[Collected data entries]
*** Begin section ***

Lemma expireInvites_ok now s : service_ok s → service_ok (expireInvites now s).1.2.
Proof.
  intros Hok. rewrite expireInvites_eq by done. cbn [fst snd].
  pose proof Hok as [? ? ? ?]. split; cbn; try done. by rewrite dom_fmap.
Qed.

End expiry.

(** ** Reachable services *)

Section reachable.
Context `{HashOrder}.
Implicit Types (s : PartyService).

Definition run_ops (ops : list party_op) (s : PartyService) : PartyService :=
  foldl run_op s ops.

Lemma run_op_ok s op :
  service_ok s → next_party_id s + 1 < 2 ^ 64 → service_ok (run_op s op).
Proof.
  intros Hok Hn. destruct op; cbn [run_op];
    auto using createParty_ok, inviteMember_ok, acceptInvite_ok, rejectInvite_ok,
      disbandParty_ok, removeMember_ok, replaceMemberSession_ok, expireInvites_ok;
    by destruct Hok; split.
Qed.

Lemma run_op_next s op :
  service_ok s → next_party_id s + 1 < 2 ^ 64 →
  next_party_id (run_op s op) <= next_party_id s + 1.
Proof.
  intros Hok Hn. pose proof (ok_next _ Hok).
  destruct op; cbn [run_op];
    unfold inviteMember, acceptInvite, rejectInvite, disbandParty, removeMember,
      replaceMemberSession, disband;
    try rewrite expireInvites_eq by done;
    try (repeat case_match; cbn; lia).
  unfold createParty. case_bool_decide; cbn; [lia|]. rewrite wrap_small; lia.
Qed.

Lemma run_ops_ok ops s :
  service_ok s → next_party_id s + Z.of_nat (length ops) < 2 ^ 64 →
  service_ok (run_ops ops s).
Proof.
  revert s. induction ops as [|op ops IH]; intros s Hok Hn; [done|].
  cbn [run_ops foldl length] in *. apply IH; [apply run_op_ok; [done|lia]|].
  pose proof (run_op_next s op Hok). lia.
Qed.

Lemma new_PartyService_ok : service_ok new_PartyService.
Proof.
  split; cbn; [lia|apply groups_ok_empty|apply map_Forall_empty|set_solver].
Qed.

End reachable.

(** ** Properties *)

(** C18: whatever the operations, a party service stays well formed while fewer than
    2^64 - 1 of them ran: the index holds exactly the members of the parties, so a
    session is in at most one party; every party has its leader among its members and
    lies under its own id, below the next one; only live parties have invites. *)
Theorem party_service_invariant `{HashOrder} ops :
  Z.of_nat (length ops) < 2 ^ 64 - 1 →
  let s := run_ops ops new_PartyService in
  service_ok s ∧
  (∀ session p q r r',
     parties s !! p = Some r → parties s !! q = Some r' →
     is_Some (members r !! session) → is_Some (members r' !! session) → p = q) ∧
  (∀ session p, partyForMember session s = Some p ↔
     ∃ r, parties s !! p = Some r ∧ is_Some (members r !! session)).
Proof.
  intros Hlen s. assert (Hok : service_ok s).
  { apply run_ops_ok; [apply new_PartyService_ok|]. change (next_party_id _) with 1. lia. }
  pose proof Hok as [_ Hg _ _]. split_and!; [done| |].
  - intros session p q r r' Hp Hq Hs Hs'.
    eapply one_group; [exact Hg|done|done|..]; by apply elem_of_dom.
  - intros session p. unfold partyForMember. rewrite (groups_indexed _ _ _ Hg session p).
    cbn. by setoid_rewrite elem_of_dom.
Qed.

Definition sample_ops : list party_op :=
  [OpCreate 1 "a"; OpInvite 1 1 2 "b" 0; OpAccept 1 2 5; OpCreate 3 "c"; OpReplace 1 9].

Lemma party_service_invariant_witness :
  let s := run_ops (H := bucket_order) sample_ops new_PartyService in
  partyForMember 9 s = Some 1 ∧ service_ok s ∧
  (∀ session p q r r',
     parties s !! p = Some r → parties s !! q = Some r' →
     is_Some (members r !! session) → is_Some (members r' !! session) → p = q) ∧
  (∀ session p, partyForMember session s = Some p ↔
     ∃ r, parties s !! p = Some r ∧ is_Some (members r !! session)).
Proof. split; [by vm_compute|]. apply (party_service_invariant (H := bucket_order)). by vm_compute. Defined.

(** C19: accepting an invite succeeds exactly when the party is live, the invite exists,
    is not older than the timeout, and the invitee is in no party; success puts the
    invitee (under the invited user id) into that party and nobody else anywhere;
    failure changes no membership. An invite is used up by its first use: accepting
    once more fails at any later time. *)
Theorem acceptInvite_spec `{HashOrder} party invitee now s :
  service_ok s →
  let '(joined, s', _) := acceptInvite party invitee now s in
  (joined = true ↔ ∃ r i invite,
     parties s !! party = Some r ∧ invites s !! party = Some i ∧ i !! invitee = Some invite ∧
     now - sent_at invite <= invite_timeout s * ns_per_ms ∧ partyForMember invitee s = None) ∧
  (if joined then
     ∃ r i invite, parties s !! party = Some r ∧ invites s !! party = Some i ∧
       i !! invitee = Some invite ∧
       parties s' = <[party := r <| members ::=
         <[invitee := {| member_session_id := invitee;
                         member_user_id := invitee_user_id invite |}]> |>]> (parties s) ∧
       partyForMember invitee s' = Some party ∧
       ∀ other, other ≠ invitee → partyForMember other s' = partyForMember other s
   else parties s' = parties s ∧ member_index s' = member_index s) ∧
  ∀ later, (acceptInvite party invitee later s').1.1 = false.
Proof.
  intros Hok. unfold acceptInvite.
  destruct (parties s !! party) as [r|] eqn:Er.
  2:{ split_and!; try done; [naive_solver|]. intros. by rewrite Er. }
  destruct (invites s !! party) as [i|] eqn:Ei.
  2:{ split_and!; try done; [naive_solver|]. intros. by rewrite Er, Ei. }
  destruct (i !! invitee) as [invite|] eqn:Ev.
  2:{ split_and!; try done; [naive_solver|]. intros. by rewrite Er, Ei, Ev. }
  destruct (invite_expired s now invite) eqn:Ex; unfold invite_expired in Ex; bool_props.
  { split_and!; try done.
    - split; [done|]. intros (? & ? & ? & ? & ? & ? & ? & ?). simplify_eq. lia.
    - intros later. cbn. by rewrite Er, lookup_insert_eq, lookup_delete_eq. }
  case_bool_decide as Hm.
  { split_and!; try done.
    - split; [done|]. intros (? & ? & ? & ? & ? & ? & ? & Hn). unfold partyForMember in Hn.
      destruct Hm. congruence.
    - intros later. cbn. by rewrite Er, lookup_insert_eq, lookup_delete_eq. }
  apply eq_None_not_Some in Hm. unfold partyForMember. cbn -[emplace].
  assert (Hfresh : members r !! invitee = None).
  { apply eq_None_not_Some. intros Hs%elem_of_dom.
    assert (member_index s !! invitee = Some party).
    { eapply member_indexed; [apply Hok|done|]. done. }
    congruence. }
  rewrite emplace_fresh by done. split_and!.
  - naive_solver.
  - exists r, i, invite. split_and!; try done; [apply lookup_insert_eq|].
    intros. by rewrite lookup_insert_ne.
  - intros later. by rewrite !lookup_insert_eq, lookup_delete_eq.
Qed.

Lemma acceptInvite_spec_witness :
  let s := run_ops (H := bucket_order) [OpCreate 1 "a"; OpInvite 1 1 2 "b" 0] new_PartyService in
  let '(joined, s', _) := acceptInvite (H := bucket_order) 1 2 5 s in
  (joined = true ↔ ∃ r i invite,
     parties s !! 1 = Some r ∧ invites s !! 1 = Some i ∧ i !! 2 = Some invite ∧
     5 - sent_at invite <= invite_timeout s * ns_per_ms ∧ partyForMember 2 s = None) ∧
  (if joined then
     ∃ r i invite, parties s !! 1 = Some r ∧ invites s !! 1 = Some i ∧
       i !! 2 = Some invite ∧
       parties s' = <[1 := r <| members ::=
         <[2 := {| member_session_id := 2;
                   member_user_id := invitee_user_id invite |}]> |>]> (parties s) ∧
       partyForMember 2 s' = Some 1 ∧
       ∀ other, other ≠ 2 → partyForMember other s' = partyForMember other s
   else parties s' = parties s ∧ member_index s' = member_index s) ∧
  ∀ later, (acceptInvite (H := bucket_order) 1 2 later s').1.1 = false.
Proof.
  apply (acceptInvite_spec (H := bucket_order)). apply run_ops_ok; [apply new_PartyService_ok|].
  by vm_compute.
Defined.

(** C20: a reconnect that moves a session to a new id keeps its place: the new session is
    in the party the old one was in, with the same user id, as leader when the old one
    was; the old session is in no party; every other session stays where it was. *)
Theorem replaceMemberSession_spec `{HashOrder} old new s :
  service_ok s → old ≠ new →
  let '(moved, s') := replaceMemberSession old new s in
  (moved = true ↔ is_Some (partyForMember old s) ∧ partyForMember new s = None) ∧
  (if moved then
     partyForMember new s' = partyForMember old s ∧ partyForMember old s' = None ∧
     (∀ other, other ≠ old → other ≠ new → partyForMember other s' = partyForMember other s) ∧
     ∀ p, partyForMember old s = Some p →
       ∃ r r' member, parties s !! p = Some r ∧ parties s' !! p = Some r' ∧
         members r !! old = Some member ∧
         members r' !! new = Some {| member_session_id := new;
                                     member_user_id := member_user_id member |} ∧
         (leader_session_id r = old → leader_session_id r' = new) ∧
         (leader_session_id r ≠ old → leader_session_id r' = leader_session_id r)
   else s' = s).
Proof.
  intros Hok Hne. unfold replaceMemberSession, partyForMember.
  rewrite (proj2 (Z.eqb_neq old new)) by done.
  destruct (member_index s !! old) as [p|] eqn:Ep; [|naive_solver].
  case_bool_decide as Hn.
  { split; [|done]. split; [done|]. intros [_ E]. rewrite E in Hn. by destruct Hn. }
  apply eq_None_not_Some in Hn.
  destruct (group_of_index _ _ _ Hok Ep) as (r & m & Hr & Hm & _). rewrite Hr, Hm.
  split; [naive_solver|]. cbn [member_index parties update_field leader_session_id].
  rewrite lookup_insert_eq, lookup_insert_ne, lookup_delete_eq by done. split_and!; try done.
  - intros. by rewrite lookup_insert_ne, lookup_delete_ne.
  - intros p' [= <-]. exists r. eexists _, m. split; [done|].
    split; [apply lookup_insert_eq|]. split_and!; try done.
    + assert (Hf : delete old (members r) !! new = None).
      { rewrite lookup_delete_ne by done. apply eq_None_not_Some. intros Hs%elem_of_dom.
        assert (member_index s !! new = Some p)
          by (eapply member_indexed; [apply Hok|exact Hr|done]). congruence. }
      case_match; cbn -[emplace]; rewrite emplace_fresh by done; apply lookup_insert_eq.
    + intros El. apply Z.eqb_eq in El. by rewrite El.
    + intros El. apply Z.eqb_neq in El. by rewrite El.
Qed.

Lemma replaceMemberSession_spec_witness :
  let s := run_ops (H := bucket_order) [OpCreate 1 "a"] new_PartyService in
  let '(moved, s') := replaceMemberSession 1 7 s in
  (moved = true ↔ is_Some (partyForMember 1 s) ∧ partyForMember 7 s = None) ∧
  (if moved then
     partyForMember 7 s' = partyForMember 1 s ∧ partyForMember 1 s' = None ∧
     (∀ other, other ≠ 1 → other ≠ 7 → partyForMember other s' = partyForMember other s) ∧
     ∀ p, partyForMember 1 s = Some p →
       ∃ r r' member, parties s !! p = Some r ∧ parties s' !! p = Some r' ∧
         members r !! 1 = Some member ∧
         members r' !! 7 = Some {| member_session_id := 7;
                                   member_user_id := member_user_id member |} ∧
         (leader_session_id r = 1 → leader_session_id r' = 7) ∧
         (leader_session_id r ≠ 1 → leader_session_id r' = leader_session_id r)
   else s' = s).
Proof.
  apply (replaceMemberSession_spec (H := bucket_order)); [|done].
  apply run_ops_ok; [apply new_PartyService_ok|]. by vm_compute.
Defined.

*** End section ***

*Exercise instructions*:
Print exactly the lines above, between the one holding "- naive_solver." and the one holding "0] new_PartyService in", inclusive, and nothing besides.

*Final answer*:
  - naive_solver.
  - exists r, i, invite. split_and!; try done; [apply lookup_insert_eq|].
    intros. by rewrite lookup_insert_ne.
  - intros later. by rewrite !lookup_insert_eq, lookup_delete_eq.
Qed.

Lemma acceptInvite_spec_witness :
  let s := run_ops (H := bucket_order) [OpCreate 1 "a"; OpInvite 1 1 2 "b" 0] new_PartyService in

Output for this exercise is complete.